Kayombo Chingonyi

- United Kingdom -

Kayo Chingonyi is a fellow of the Complete Works programme for diversity and quality in British Poetry and the author of two pamphlets, Some Bright Elegance (Salt, 2012) and The Colour of James Brown’s Scream (Akashic, 2016). His first full-length collection, Kumukanda, was published in June 2017 by Chatto & Windus. As well as being widely published in journals and anthologies, Kayo has been invited to read from his work at venues and events across the UK and internationally. He was awarded the Geoffrey Dearmer Prize and has completed residencies with Kingston University, Cove Park, First Story, The Nuffield Council on Bioethics, and Royal Holloway University of London in partnership with Counterpoints Arts. He was Associate Poet at the Institute of Contemporary Arts from Autumn 2015 to Spring 2016 and co-edited issue 62 of Magma Poetry and the Autumn 2016 edition of The Poetry Review. He is now poetry editor for The White Review. Kayo is also an emcee, producer, and DJ and regularly collaborates with musicians and composers both as a poet and a lyricist. He holds down a fortnightly show on Netil Radio called Keep It 100 which is a celebration of groove and feeling in music spanning from rockabilly ditties to afrobeats (with regular forays into R&B, Hip Hop, and House).
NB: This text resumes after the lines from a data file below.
(** X2: printing after [addRow] computes, for every column, the larger of
    the width computed before and the new row's size in that column; no
    width ever shrinks when a row is added. *)
Theorem widths_after_addRow {Ts} (t : VariadicTable Ts) (row : DataTuple Ts)
    (stream : ostream) :
  table_inv t →
  _column_sizes (print (addRow row t) stream).1
  = zip_with Z.max (_column_sizes (print t stream).1)
                   (cell_sizes Ts (_static_column_size t) row)
  ∧ ∀ i w, _column_sizes (print t stream).1 !! i = Some w →
      ∃ w', _column_sizes (print (addRow row t) stream).1 !! i = Some w' ∧ w <= w'.
Proof.
  intros Hinv. rewrite !print_table.
  assert (_column_sizes (size_columns (addRow row t))
          = zip_with Z.max (_column_sizes (size_columns t))
                     (cell_sizes Ts (_static_column_size t) row)) as Heq.
  { apply list_eq. intros i. rewrite lookup_zip_with.
    destruct (decide (i < length Ts)%nat) as [Hi|Hi].
    - rewrite (size_columns_lookup (addRow row t)), (size_columns_lookup t) by done.
      simpl. rewrite fmap_app, foldl_app. simpl.
      destruct (lookup_lt_is_Some_2 (cell_sizes Ts (_static_column_size t) row) i)
        as [c Hc]; [by rewrite length_cell_sizes|].
      by rewrite Hc, (list_lookup_total_correct _ _ _ Hc).
    - rewrite (lookup_ge_None_2 (_column_sizes (size_columns (addRow row t))))
        by (rewrite length_size_columns by done; lia).
      rewrite (lookup_ge_None_2 (_column_sizes (size_columns t)))
        by (rewrite length_size_columns by done; lia).
      done. }
  split; [exact Heq|]. intros i w Hw. rewrite Heq, lookup_zip_with, Hw. simpl.
  assert (i < length Ts)%nat as Hi.
  { apply lookup_lt_Some in Hw. by rewrite length_size_columns in Hw. }
  destruct (lookup_lt_is_Some_2 (cell_sizes Ts (_static_column_size t) row) i)
    as [c Hc]; [by rewrite length_cell_sizes|].
  rewrite Hc. simpl. eexists; split; [done | lia].
Qed.

(** X3: the widths do not depend on the order in which the rows were added:
    two sequences of [addRow] calls with the same rows in any order lead to
    the same widths. *)
Theorem widths_ignore_row_order {Ts} (t : VariadicTable Ts)
    (rows rows' : list (DataTuple Ts)) (stream : ostream) :
  table_inv t → rows ≡ₚ rows' →
  _column_sizes (print (foldl (fun t row => addRow row t) t rows) stream).1
  = _column_sizes (print (foldl (fun t row => addRow row t) t rows') stream).1.
Proof.
  intros Hinv Hperm. rewrite !print_table. apply list_eq. intros i.
  destruct (decide (i < length Ts)%nat) as [Hi|Hi].
  - rewrite !size_columns_lookup by (done || by apply foldl_addRow_inv).
    rewrite !data_after_rows.
    destruct (foldl_addRow_fields rows t) as (-> & _ & ->).
    destruct (foldl_addRow_fields rows' t) as (-> & _ & ->).
    f_equal. apply foldl_max_perm. by rewrite Hperm.
  - rewrite !lookup_ge_None_2;
      [done | rewrite length_size_columns by (by apply foldl_addRow_inv); lia ..].
Qed.

(** * Further properties of reachable tables *)

(** X4: a table built by the constructor and changed by [addRow] and [print]
    only has one header per column, and the sizing pass leaves one width per
    column; so every index [i < _num_columns] that [size_columns] and [print]
    use on [_headers] and [_column_sizes] is in range, and each width is an
    [unsigned int] no smaller than the stored header length. *)
Theorem reachable_tables_index_in_range {Ts} (t : VariadicTable Ts) (stream : ostream) :
  reachable t →
  table_inv t
  ∧ length (_column_sizes (print t stream).1) = Z.to_nat (_num_columns t)
  ∧ ∀ i, i ∈ columns (_num_columns t) →
      is_Some (_headers t !! i)
      ∧ ∃ w, _column_sizes (print t stream).1 !! i = Some w
             ∧ to_uint (size (_headers t !!! i)) <= w <= UINT_MAX.
Proof.
  intros Hreach. pose proof (reachable_inv t Hreach) as Hinv.
  split; [exact Hinv|]. rewrite print_table. destruct Hinv as [Hn Hh]. split.
  - rewrite length_size_columns by done. lia.
  - intros i Hi. apply elem_of_seq in Hi. split.
    + apply lookup_lt_is_Some_2. lia.
    + apply width_at_least_header; [done | lia].
Qed.

(** * Further properties of the stream *)

Lemma extends_refl s : extends s s.
Proof. split; [exists []; by rewrite app_nil_r | done]. Qed.

Lemma extends_trans s1 s2 s3 : extends s1 s2 → extends s2 s3 → extends s1 s3.
Proof.
  intros [[a Ha] Hf1] [[b Hb] Hf2]. split.
  - exists (a ++ b). by rewrite Hb, Ha, app_assoc.
  - congruence.
Qed.

Lemma put_extends text s : extends s (put text s).
Proof. split; [by eexists | done]. Qed.

Lemma setw_extends w s : extends s (setw w s).
Proof. split; [exists []; simpl; by rewrite app_nil_r | done]. Qed.

Lemma std_left_extends s : extends s (std_left s).
Proof. split; [exists []; simpl; by rewrite app_nil_r | done]. Qed.

Lemma justify_extends T s : extends s (justify T s).
Proof.
  unfold justify.
  destruct (is_arithmetic T); (split; [exists []; simpl; by rewrite app_nil_r | done]).
Qed.

Lemma foldl_extends {A} (f : ostream → A → ostream) (l : list A) :
  (∀ s x, extends s (f s x)) → ∀ s, extends s (foldl f s l).
Proof.
  intros Hf. induction l as [|x l IH]; intros s; simpl; [apply extends_refl|].
  eapply extends_trans; [apply Hf | apply IH].
Qed.

Lemma print_each_at_extends Ts column_sizes : ∀ I (t : DataTuple Ts) s,
  extends s (print_each_at Ts column_sizes I t s).
Proof.
  induction Ts as [|T Ts IH]; intros I t s; simpl; [apply extends_refl|].
  eapply extends_trans; [|apply IH].
  eapply extends_trans; [|apply put_extends].
  eapply extends_trans; [|apply put_extends].
  eapply extends_trans; [apply setw_extends | apply justify_extends].
Qed.
(** X11: whatever the API measurements and whatever was stored before,
    [validate_all] never returns [True]: the handwritten OCR case always
    counts as failed, so the summary has at least three tests, at least one
    failed test and the overall status ['FAILED'], and the method returns
    [False] when the report file can be written and raises otherwise. *)
Theorem validate_all_never_passes writable policy_engine voice_system rag_qa tests :
  validate_all mean writable policy_engine voice_system rag_qa tests
    = (if writable then Some false else None) /\
  forall tests',
    PyDict.get tests' "ocr_accuracy" = Some ocr_accuracy_results ->
    let s := fst (generate_report writable tests') in
    3 <= total_tests s /\ 1 <= failed_tests s /\
    passed_tests s = total_tests s - failed_tests s /\
    overall_status s = "FAILED" /\
    snd (generate_report writable tests') = writable.
Proof.
  assert (Hrep : forall tests',
    PyDict.get tests' "ocr_accuracy" = Some ocr_accuracy_results ->
    let s := fst (generate_report writable tests') in
    3 <= total_tests s /\ 1 <= failed_tests s /\
    passed_tests s = total_tests s - failed_tests s /\
    overall_status s = "FAILED" /\
    snd (generate_report writable tests') = writable).
  { intros tests' Hget. apply get_In in Hget.
    pose proof (count_with_ocr tests' "ocr_accuracy" Hget (0, 0)) as Hc.
    unfold generate_report.
    destruct (fold_left (fun c (kv : string * json) => count_category c (snd kv)) tests' (0, 0))
      as [total failed].
    cbn [fst snd] in *. cbn [total_tests failed_tests passed_tests overall_status].
    replace (failed =? 0) with false by (symmetry; apply Z.eqb_neq; lia).
    replace (0 <? total) with true by (symmetry; apply Z.ltb_lt; lia).
    repeat split; try lia. }
  split; [|exact Hrep].
  unfold validate_all.
  set (tests4 := PyDict.set _ "rag_accuracy" _).
  assert (Hget : PyDict.get tests4 "ocr_accuracy" = Some ocr_accuracy_results).
  { unfold tests4. rewrite !get_set_other by discriminate.
    apply get_set_here. }
  destruct (Hrep tests4 Hget) as (_ & _ & _ & Hst & Hret).
  destruct (generate_report writable tests4) as [s returned].
  cbn [fst snd] in *. subst returned. rewrite Hst.
  destruct writable; reflexivity.
Qed.

End Facts.

Definition passed_api : json := JDict [("status", JStr "PASSED")].
Lemma settled_invoke called s call :
  settled func w0 called s →
  settled func w0 (called ++ [call.2]) (Debounce.invoke func delay s call) ∧
  ∃ tm, EventLoop.timers (Debounce.loop (Debounce.invoke func delay s call)) = [tm] ∧
        EventLoop.task tm = call.2.
Proof.
  intros Hs. apply (settled_arrive _ _ call.1) in Hs.
  unfold Debounce.invoke. destruct (Debounce.arrive func call.1 s) as [[now nid tms] tid w].
  destruct Hs as (ran & Hran & [[Htms Hsub]|(tm & before & Htms & Htid & Hcalled & Hsub)]);
    cbn in Htms, Hran; subst tms.
  - assert (Hclear : EventLoop.timers
                       (EventLoop.clearTimeout tid
                          {| EventLoop.now := now; EventLoop.nextId := nid;
                             EventLoop.timers := ([] : list (EventLoop.Timer A)) |}) = [])
      by (by destruct tid).
    unfold debounce. cbn. rewrite Hclear. cbn. split; [|by eexists].
    exists ran. split; [done|]. right. eexists _, called. cbn. done.
  - cbn in Htid. subst tid. unfold debounce. cbn. rewrite Nat.eqb_refl. cbn.
    split; [|by eexists].
    exists ran. split; [done|]. right. eexists _, called. cbn.
    split; [done|]. split; [done|]. split; [done|].
    rewrite Hcalled. by apply sublist_inserts_r.
Qed.

Lemma settled_invokeAll calls called s :
  settled func w0 called s →
  settled func w0 (called ++ calls.*2) (Debounce.invokeAll func delay calls s).
Proof.
  revert called s. induction calls as [|call calls IH]; intros called s Hs.
  - by rewrite app_nil_r.
  - cbn [fmap list_fmap]. rewrite cons_middle, app_assoc.
    apply IH. by apply settled_invoke.
Qed.

Lemma settled_fresh : settled func w0 [] (Debounce.fresh w0).
Proof. exists []. split; [done|]. by left. Qed.

(** X18. For every action, delay and sequence of calls of the debounced
    function, made at whatever times: at most one timer is ever pending,
    and the action has run only for arguments it was called with, in the
    order of the calls and at most once per call.  Right after a call the
    pending timer is the one of that call, and the action has not run for
    it: a call never runs the action itself. *)
Theorem debounce_is_safe (calls : list (nat * A)) (t : nat) :
  let s := Debounce.invokeAll func delay calls (Debounce.fresh w0) in
  let s' := Debounce.elapse func t s in
  length (EventLoop.timers (Debounce.loop s')) ≤ 1 ∧
  (∃ ran, ran `sublist_of` calls.*2 ∧ hasRun func w0 ran (Debounce.world s')) ∧
  (∀ call, last calls = Some call →
     (∃ tm, EventLoop.timers (Debounce.loop s) = [tm] ∧ EventLoop.task tm = call.2) ∧
     ∃ ran, ran `sublist_of` (removelast calls).*2 ∧ hasRun func w0 ran (Debounce.world s)).
Proof.
  cbn zeta.
  pose proof (settled_invokeAll calls [] _ settled_fresh) as Hs.
  rewrite app_nil_l in Hs.
  pose proof (settled_elapse _ _ t Hs) as Hs'.
  split; [|split].
  - destruct Hs' as (ran & _ & [[-> _]|(tm & before & -> & _)]); simpl; lia.
  - destruct Hs' as (ran & Hran & [[_ Hsub]|(tm & before & _ & _ & -> & Hsub)]);
      exists ran; (split; [|done]); [done|by apply sublist_inserts_r].
  - intros call Hlast. apply last_Some in Hlast as [before ->].
    unfold Debounce.invokeAll. rewrite foldl_app. cbn [foldl].
    pose proof (settled_invokeAll before [] _ settled_fresh) as Hb.
    rewrite app_nil_l in Hb.
    destruct (settled_invoke _ _ call Hb) as [Hinv Htm].
    split; [done|]. rewrite removelast_last.
    destruct Htm as (tm & Htms & Htask).
    destruct Hinv as (ran & Hran & [[Hnil _]|(tm' & bf & Htms' & _ & Hcalled & Hsub)]).
    + unfold Debounce.invokeAll in *. congruence.
    + apply app_inj_tail in Hcalled as [<- _]. by exists ran.
Qed.
Lemma act_keeps_issued (a : Action) (s : State) :
  logIdsIssued env (uuid_calls s) (notifications s) ->
  logIdsIssued env (uuid_calls (exec (act env prebuiltBooks a) s))
    (notifications (exec (act env prebuiltBooks a) s)).
Proof.
  intros Hlog. destruct a as [op|e| |id|id| | |b| | | | | | | ]; cbn [act];
    try exact Hlog.
  - destruct op as [b|bookId|bookId|b]; try exact Hlog.
    cbn [applyCartOp].
    destruct (in_dec string_dec (Book.id b) (lineIds (cart s))) as [Hin|Hout].
    + rewrite (exec_add_present env b s Hin). exact Hlog.
    + rewrite (exec_add_absent env b s Hout), exec_addNotification.
      cbn [notifications uuid_calls setCart]. now apply issued_push.
  - destruct e as [k|k bd|k|k]; try exact Hlog.
    cbn [searchStep]. rewrite exec_onItem. cbn [notifications uuid_calls].
    apply (issued_weaken (uuid_calls s)); [lia|exact Hlog].
  - rewrite exec_handleConfirmCartPurchase. cbn [notifications uuid_calls].
    now apply issued_recordedNotes.
  - unfold handleDismissNotification, exec, modify.
    cbn [snd notifications uuid_calls setNotifications].
    now apply issued_filter.
  - unfold handleMarkAsRead, exec, modify.
    cbn [snd notifications uuid_calls setNotifications].
    apply issued_map; [|exact Hlog].
    intros n. destruct (Notification.id n =? id)%string; reflexivity.
  - unfold handleMarkAllAsRead, exec, modify.
    cbn [snd notifications uuid_calls setNotifications].
    apply issued_map; [|exact Hlog]. reflexivity.
  - split; constructor.
Qed.

(** X24. When the identifier source never repeats an id and the log holds
    pairwise distinct ids issued by it, the notifications of the log keep
    pairwise distinct ids whatever the user and the searches do, in whatever
    order. *)
Theorem notification_ids_stay_unique (actions : list Action) (s : State) :
  logIdsIssued env (uuid_calls s) (notifications s) ->
  let s' := exec (runActions env prebuiltBooks actions) s in
  NoDup (map Notification.id (notifications s')).
Proof.
  intros Hlog s'.
  assert (H : logIdsIssued env (uuid_calls s') (notifications s')).
  { unfold s'. clear s'. revert s Hlog.
    induction actions as [|a rest IH]; intros s Hlog.
    - exact Hlog.
    - rewrite exec_runActions_cons. apply IH. now apply act_keeps_issued. }
  apply H.
Qed.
Kayo Chingonyi is part of a generation of BAME poets (British. Black, Asian and minority ethnic) who have re-energised the British poetry scene. Donald Futers, Penguin’s editor for poetry, has credited the growing presence of BAME poets as an “important” cultural current behind poetry’s growing audience. "Diversification, experimentation, radicality, craft, and concomitant buzz” are a handful of the factors contributing to the uplift, he said. Chingonyi is a fellow of the Complete Works programme for diversity and quality in British poetry, alongside poets including Karen McCarthy Woolf and Mona Arshi. According to Sasha Dugdale editor of Modern Poetry in Translation, “This project has brought a number of poets to the attention of publishers and prize juries and has made some small beginning at the adjusting the balance of published work...the project has simply made us more aware of all the different and compelling voices around us.” Dr. Nathalie Teitler who was involved in this dynamic initiative writes, "On the surface Kayo Chingonyi’s poetry is beautifully structured, almost traditional work which fits well into the traditional British Canon. Closer reading, however, reveals a complex and sometimes subversive approach. The work references African cultures to address areas of youth, race, urban life and loss. This is the work of a strong and passionate new voice in UK poetry, made even stronger by the contrast with the ‘bright elegance’ of the style."
 

As an associate of the ICA, Kayo Chingonyi programmed an event called Poetry and Sound which featured poets who use the sounds of words and their textures, as well as their meaning, to inform the composition and performance of their work. He says, "When I read something I hear a voice in my head reading the words aloud, so it's all auditory for me...some poets think of print as the best mode of reception for poems. I'm inclined to disagree since I have always been most moved by poems at the level of sound first before looking at their propositional content. If a poem has a brilliant sense of narrative but it sounds bland, I am never going to enjoy it as much as a poem written by someone who has thought about how the thing sounds as a way of telling a story. So, yes, this interplay between speaking and writing is at the heart of what I do."

 

Chingonyi's performances have a calm and measured quality, which conveys a deep sense of music in the words. There is an intensity that seems to build imperceptibly as he speaks, drawing the listener in. There is an utter confidence and a supreme sense of rhythm, as Judi Sutherland describes, ‘When Chingonyi speaks his poems; he has them all by heart, a relatively rare skill which allows the poet to connect more completely with his audience. The same vibrant personality comes through on the page with language full of internal rhyme and complex rhythms. But it is the subject matter that most enthrals; I’ve heard several poetry grandees bewail the reluctance of British poets to tackle the ‘big issues’, but these poems do exactly that; issues of life, death, race, faith, family and authenticity are raised and meditated on here." Chingonyi performed his poem Some Bright Elegance at The Southbank Centre in London with a dancer and choreographer Sean Graham - the movement and the words were completely interwoven and the resounding audience applause at the end spoke for itself.